Menyandang gelar sarjana tentu menjadi kebanggaan individu wisudawan dan keluarga. Masyarakat dan pemerintah ikut mengapresiasi, apalagi para dosen. Mereka ibarat baru dilahirkan ke bumi, masih lucu-lucunya, karena ilmu yang mereka sandang akan diadu dengan kenyataan. Mereka diberi kesempatan untuk mengkalibrasi perbedaan antara dunia nyata dengan dunia kampus. Menguji ulang perdebatan diskusi materi makalah kelompok saat kuliah, dengan proses observasi dan temuan lapangan yang lebih kompleks, rumit, dan juga kejam.

Sebelum lahir sebagai sarjana, seringkali bapak dan ibu dosen dibuat susah oleh ulah sekelompok mahasiswa yang rajin berjibaku di pusaran demonstrasi-demonstrasi dibanding duduk manis kuliah berjamaah. Mereka terlihat marah ketika dihalau, tidak sedikit yang menyakiti hati dosennya. Pasrah adalah jalan terbaik untuk sang dosen, daripada kena seruduk kawan-kawan seperjuangannya. Pada potret itu, terlihat dilema yang tidak terpecahkan hingga mereka tamat, bahwa kepuasan yang terabaikan dalam diri sang mahasiswa ketika tidak bersama sang dosen kemudian tidak dianggap sebagai bagian dari proses belajar yang kompleks. Lapangan dan ideologi di luar kampus kemudian menjadi santapan tanpa bekal dari kampus, sejujurnya seperti menumpangkan anak kandung di rumah singgah. Namun herannya, mengapa tah kelompok-kelompok itu lalu eksis di pasar kerja dan di dunia politik?

Di balik tembok yang berbeda senyum sumringah sang dosen kepada para mahasiswa yang patuh sedikit menghibur dan terlihat bijaksana. Kekuatan dan konten pengetahuan ditumpahkan agar harapannya kepada mahasiswanya dapat menjadi manusia yang berguna di kemudian hari. Jumlah mereka sangat banyak, dan umumnya mendapat beasiswa prestasi atau bantuan pendidikan. Tujuan mereka cuma satu: tamat dan cepat-cepat bekerja. Kampus senang, beban akademik zero karena mahasiswa tidak ada yang bergelantungan.

Tetapi tantangannya berbeda!
Dunia yang mereka kira akan sama seperti tiga atau empat tahun yang lalu tidak lagi seukuran dengan ilmu yang diraih. Teknologi berkembang seperti eceng gondok, dengan banyak teratai dengan kelopak di sana sini. Keilmuan mereka terjebak di antara ruang komunikasi yang cepat dan berubah-rubah. Konektivitas yang lambat dan lalai.
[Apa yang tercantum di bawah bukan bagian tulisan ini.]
(** ** A valid template has a correct candidate *)





(** ** The multi-answer quiz *)

Lemma generateMultiQuiz_from (J : Imports) (fuel : nat) (lang : Lang)
      (g : Rng) (quiz : MultiQuiz.MultiQuiz) (g' : Rng) :
  MultiQuiz.generateMultiQuiz J fuel lang g = MultiQuiz.Returned quiz g' ->
  exists item repaired,
    MultiQuiz.generateMultiQuizFrom J fuel lang g
    = MultiQuiz.Returned (quiz, item, repaired) g'.
Proof.
  unfold MultiQuiz.generateMultiQuiz.
  destruct (MultiQuiz.generateMultiQuizFrom J fuel lang g)
    as [[[q item] r] g1| |]; try discriminate.
  intros [= <- <-]; eauto.
Qed.







(** * Further properties of the sources *)

(** ** [shuffle] and [getRandomElement] *)

Lemma shuffleLoop_0 {A} (a : list A) (g : Rng) :
  shuffleLoop 0 a g = (a, g).
Proof. reflexivity. Qed.

(** X1: each of the three [shuffle]s returns a rearrangement of the array it
    is given, and the three return the same one on the same draws; the one
    of the component hands its argument back shuffled, the two of the API
    routes leave their argument as it was. *)
Theorem shuffle_rearranges_its_argument :
  forall (A : Type) (l : list A) (g : Rng),
    Permutation (returned (QuizGenerator.shuffle l g)) l
    /\ length (returned (QuizGenerator.shuffle l g)) = length l
    /\ returned (ApiQuiz.shuffle l g) = returned (QuizGenerator.shuffle l g)
    /\ returned (MultiQuiz.shuffle l g) = returned (QuizGenerator.shuffle l g)
    /\ passed (QuizGenerator.shuffle l g)
       = returned (QuizGenerator.shuffle l g)
    /\ passed (ApiQuiz.shuffle l g) = l
    /\ passed (MultiQuiz.shuffle l g) = l.
Proof.
  intros A l g.
  pose proof (QuizGenerator_shuffle_rearranges A l g) as Hp.
  split; [exact Hp|].
  split; [apply Permutation_length, Hp|].
  unfold QuizGenerator.shuffle, ApiQuiz.shuffle, MultiQuiz.shuffle.
  destruct (shuffleLoop (length l - 1) l g); repeat split.
Qed.

(** X2: a [shuffle] of an array of [n] entries reads [n - 1] draws; an
    array that is empty or has one entry is returned as it is, and no draw
    is read for it. *)
Theorem shuffle_reads_one_draw_less_than_entries :
  forall (A : Type) (l : list A) (x : A) (g : Rng),
    rngAfter (QuizGenerator.shuffle l g) = advance (length l - 1) g
    /\ rngAfter (ApiQuiz.shuffle l g) = advance (length l - 1) g
    /\ rngAfter (MultiQuiz.shuffle l g) = advance (length l - 1) g
    /\ QuizGenerator.shuffle [x] g = mkShuffled [x] [x] g
    /\ MultiQuiz.shuffle [x] g = mkShuffled [x] [x] g
    /\ MultiQuiz.shuffle (@nil A) g = mkShuffled [] [] g.
Proof.
  intros A l x g.
  pose proof (shuffleLoop_rng (length l - 1) l g) as Hr.
  unfold QuizGenerator.shuffle, ApiQuiz.shuffle, MultiQuiz.shuffle.
  destruct (shuffleLoop (length l - 1) l g) as [l' g'] eqn:E.
  simpl in Hr; subst g'; cbn [rngAfter].
  repeat split.
Qed.

Lemma update_length {A} (i : nat) (v : A) (l : list A) :
  length (update i v l) = length l.
Proof.
  revert i; induction l as [|a l IH]; intros [|i]; simpl; auto.
Qed.

Lemma update_app_l {A} (i : nat) (v : A) (l back : list A) :
  i < length l -> update i v (l ++ back) = update i v l ++ back.
Proof.
  revert i; induction l as [|a l IH]; intros [|i] H; simpl in *;
    try lia; auto.
  rewrite IH by lia; reflexivity.
Qed.

Lemma swap_app_l {A} (i j : nat) (l back : list A) :
  i < length l -> j < length l -> swap i j (l ++ back) = swap i j l ++ back.
Proof.
  intros Hi Hj; unfold swap.
  rewrite !nth_error_app1 by assumption.
  destruct (nth_error l i) as [x|] eqn:Ei;
    [|apply nth_error_None in Ei; lia].
  destruct (nth_error l j) as [y|] eqn:Ej;
    [|apply nth_error_None in Ej; lia].
  rewrite update_app_l by assumption.
  rewrite update_app_l by (rewrite update_length; assumption).
  reflexivity.
Qed.

Lemma nth_error_swap {A} (i j : nat) (l : list A) :
  i < length l -> j < length l ->
  nth_error (swap i j l) i = nth_error l j.
Proof.
  intros Hi Hj; unfold swap.
  destruct (nth_error l i) as [x|] eqn:Ei;
    [|apply nth_error_None in Ei; lia].
  destruct (nth_error l j) as [y|] eqn:Ej;
    [|apply nth_error_None in Ej; lia].
  rewrite nth_error_update by (rewrite update_length; assumption).
  destruct (Nat.eqb_spec j i) as [->|Hne]; [congruence|].
  rewrite nth_error_update by assumption.
  rewrite Nat.eqb_refl; reflexivity.
Qed.

Lemma randomBelow_small (n j : nat) (d : nat -> nat) (c : nat) :
  j < n /\ d c = j -> randomBelow n (mkRng d c) = (j, mkRng d (S c)).
Proof.
  intros [Hlt Hd]; unfold randomBelow; cbn [draws cursor].
  destruct n as [|n]; [lia|].
  rewrite Hd, Nat.mod_small by lia; reflexivity.
Qed.

(** The loop entered at the last index of [front] can leave any
    rearrangement of [front], for draws that are read off it. *)
Lemma shuffleLoop_reaches {A} (i : nat) :
  forall front target back : list A,
    length front = S i -> Permutation front target ->
    exists ds : list nat,
      length ds = i
      /\ forall d c,
        (forall k, k < i -> d (c + k) = nth k ds 0) ->
        fst (shuffleLoop i (front ++ back) (mkRng d c)) = target ++ back.
Proof.
  induction i as [|i IH]; intros front target back Hlen Hp.
  - exists []; split; [reflexivity|]; intros d c _; simpl.
    destruct front as [|x [|y front]]; simpl in Hlen; try lia.
    apply Permutation_length_1_inv in Hp; subst; reflexivity.
  - assert (target <> []) as Hne
        by (intros ->; apply Permutation_length in Hp; simpl in Hp; lia).
    destruct (exists_last Hne) as (target' & z & ->).
    assert (In z front) as Hz
        by (apply (Permutation_in _ (Permutation_sym Hp)), in_app_iff;
            right; left; reflexivity).
    apply In_nth_error in Hz; destruct Hz as (j & Hj).
    assert (j < length front) as Hjlt
        by (apply nth_error_Some; congruence).
    assert (S i < length front) as Hilt by lia.
    pose proof (nth_error_swap (S i) j front Hilt Hjlt) as Hlast.
    pose proof (swap_Permutation (S i) j front) as Hsw.
    assert (swap (S i) j front <> []) as Hsne
        by (intros E; apply Permutation_length in Hsw; rewrite E in Hsw;
            simpl in Hsw; lia).
    destruct (exists_last Hsne) as (front' & y & Efront).
    assert (length front' = S i) as Hlen'.
    { apply Permutation_length in Hsw; rewrite Efront, length_app in Hsw.
      simpl in Hsw; lia. }
    assert (y = z) as ->.
    { rewrite Efront, nth_error_app2, Hlen', Nat.sub_diag, Hj in Hlast
        by lia.
      simpl in Hlast; congruence. }
    assert (Permutation front' target') as Hp'.
    { apply Permutation_app_inv_r with (l := [z]).
      rewrite <- Efront; eapply perm_trans; eassumption. }
    destruct (IH front' target' (z :: back) Hlen' Hp') as (ds & Hds & Hrun).
    exists (j :: ds); split; [simpl; lia|].
    intros d c Hd; cbn [shuffleLoop].
    rewrite (randomBelow_small (S i + 1) j d c) by
        (split; [lia|];
         rewrite <- (Nat.add_0_r c); apply (Hd 0); lia).
    rewrite swap_app_l by lia.
    rewrite Efront, <- !app_assoc; simpl app.
    apply Hrun; intros k Hk.
    specialize (Hd (S k) ltac:(lia)); simpl in Hd.
    rewrite <- Hd; f_equal; lia.
Qed.

(** X3: every rearrangement of an array is returned by [shuffle] for some
    draws. *)
Theorem shuffle_reaches_every_rearrangement :
  forall (A : Type) (l target : list A),
    Permutation l target ->
    exists g : Rng,
      returned (MultiQuiz.shuffle l g) = target
      /\ returned (ApiQuiz.shuffle l g) = target
      /\ returned (QuizGenerator.shuffle l g) = target.
Proof.
  intros A l target Hp.
  assert (exists g, fst (shuffleLoop (length l - 1) l g) = target)
    as (g & Hg).
  { destruct l as [|x l].
    - apply Permutation_nil in Hp; subst.
      exists (mkRng (fun _ => 0) 0); reflexivity.
    - destruct (shuffleLoop_reaches (length l) (x :: l) target []
                                    eq_refl Hp) as (ds & _ & Hrun).
      exists (mkRng (fun k => nth k ds 0) 0).
      replace (length (x :: l) - 1) with (length l) by (simpl; lia).
      specialize (Hrun (fun k => nth k ds 0) 0 (fun k _ => eq_refl)).
      rewrite !app_nil_r in Hrun; exact Hrun. }
  exists g.
  unfold MultiQuiz.shuffle, ApiQuiz.shuffle, QuizGenerator.shuffle.
  destruct (shuffleLoop (length l - 1) l g); simpl in *; auto.
Qed.

Lemma shuffle_reaches_every_rearrangement_witness :
  exists g : Rng,
    returned (MultiQuiz.shuffle [1; 2; 3] g) = [3; 1; 2]
    /\ returned (ApiQuiz.shuffle [1; 2; 3] g) = [3; 1; 2]
    /\ returned (QuizGenerator.shuffle [1; 2; 3] g) = [3; 1; 2].
Proof.
  apply (shuffle_reaches_every_rearrangement nat [1; 2; 3] [3; 1; 2]).
  apply Permutation_sym.
  apply (Permutation_cons_app [1; 2] [] 3); reflexivity.
Defined.

(** X4: [getRandomElement] gives [undefined] for the empty array and an
    entry of the array otherwise, reads one draw, and gives each entry for
    some draw. *)
Theorem getRandomElement_picks_an_entry :
  forall (A : Type) (l : list A) (g : Rng),
    snd (getRandomElement l g) = advance 1 g
    /\ (l = [] <-> fst (getRandomElement l g) = None)
    /\ (forall a, fst (getRandomElement l g) = Some a -> In a l)
    /\ (forall a, In a l ->
                  exists g', fst (getRandomElement l g') = Some a).
Proof.
  intros A l g.
  split; [apply getRandomElement_rng|].
  split; [|split].
  - split.
    + intros ->; reflexivity.
    + intros H; destruct l as [|x l]; [reflexivity|].
      destruct (getRandomElement_Some (x :: l) g) as (a & Ha);
        [discriminate | congruence].
  - intros a; apply getRandomElement_In.
  - intros a Ha; apply In_nth_error in Ha; destruct Ha as (i & Hi).
    assert (i < length l) as Hlt by (apply nth_error_Some; congruence).
    exists (mkRng (fun _ => i) 0).
    unfold getRandomElement, randomBelow; cbn [fst draws cursor].
    destruct (length l) as [|n] eqn:E; [lia|].
    rewrite Nat.mod_small by lia; exact Hi.
Qed.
Mereka terlihat bertahan pada eksistensi sesuai ilmu teori dan magangnya, namun lupa substansi dari keilmuan yang disandangnya adalah fleksibel dan memiliki legasi pada bidang yang lain. Ketika mahasiswa seberang tembok telah laju dalam budaya kerja yang cepat dan baru, kelompok ini seperti kehilangan arah dan menunggu untuk dijemput, dan beberapa di antara mereka akhirnya tertolong oleh kawan-kawannya, sedangkan yang tidak eksis dalam pergaulan akhirnya bergentayangan dalam angka pengangguran.

Menjadi manusia yang dibutuhkan di ragam lingkungan kerja adalah cita-cita mulia. Kampus tentu sudah bertanggung jawab baik secara moral, akademik, inklusif dan berkelanjutan, serta dengan bimbingan karir yang setiap kampus berbeda strategi dan penerapannya. Berbagai cara untuk menyibukkan mahasiswa sudah dilakukan secara fisik dan emosional, namun tidak secara mental. Mentalitas adalah masalah klasik. Saking klasiknya dipisahkan dari ruang-ruang perkuliahan. Dosen mengajar sebagai pemateri, bukan sebagai mentor. Dosen mengajar sebagai figur akademik, bukan sebagai orang tua atau konselor. Dosen mengajar sebagai moderator atau fasilitator, bukan sebagai relationship. Dosen mengajar mengikuti cakupan dan target kurikulum, tetapi kurang adaptif memperlihatkan fenomena yang mengambarkan kurikulum secara komprehensif. Itulah mengapa pada akhirnya akan selalu ada mahasiswa yang bersebrangan dengan fakta ideologis dosennya, mengembara di luar kampus dengan maksud berguru pada mentor lain sesuai tuntutan zamannya.

Kampus mencetak angka-angka, daripada algoritma presisi untuk memanusiakan manusia. Kehilangan kampus yang terbesar adalah ketika perburuan terhadap angka-angka mengabaikan kemurnian (purity), ketersediaan (availability), keandalan (reliability), ketahanan (resintency), dan efektifitas (effectiveness) dari unikompetensi. Tesis, jurnal ilmiah, dan semua yang terindeks menjadi bagian dari pengejaran terhadap angka-angka ketimbang dampak nyata pedagogik yang agregatnya masih membutuhkan remedial, dan apakah dengan dimensi perubahannya itu telah ternintegrasi satu sama lain dengan hal-hal yang berkembang di dunia nyata?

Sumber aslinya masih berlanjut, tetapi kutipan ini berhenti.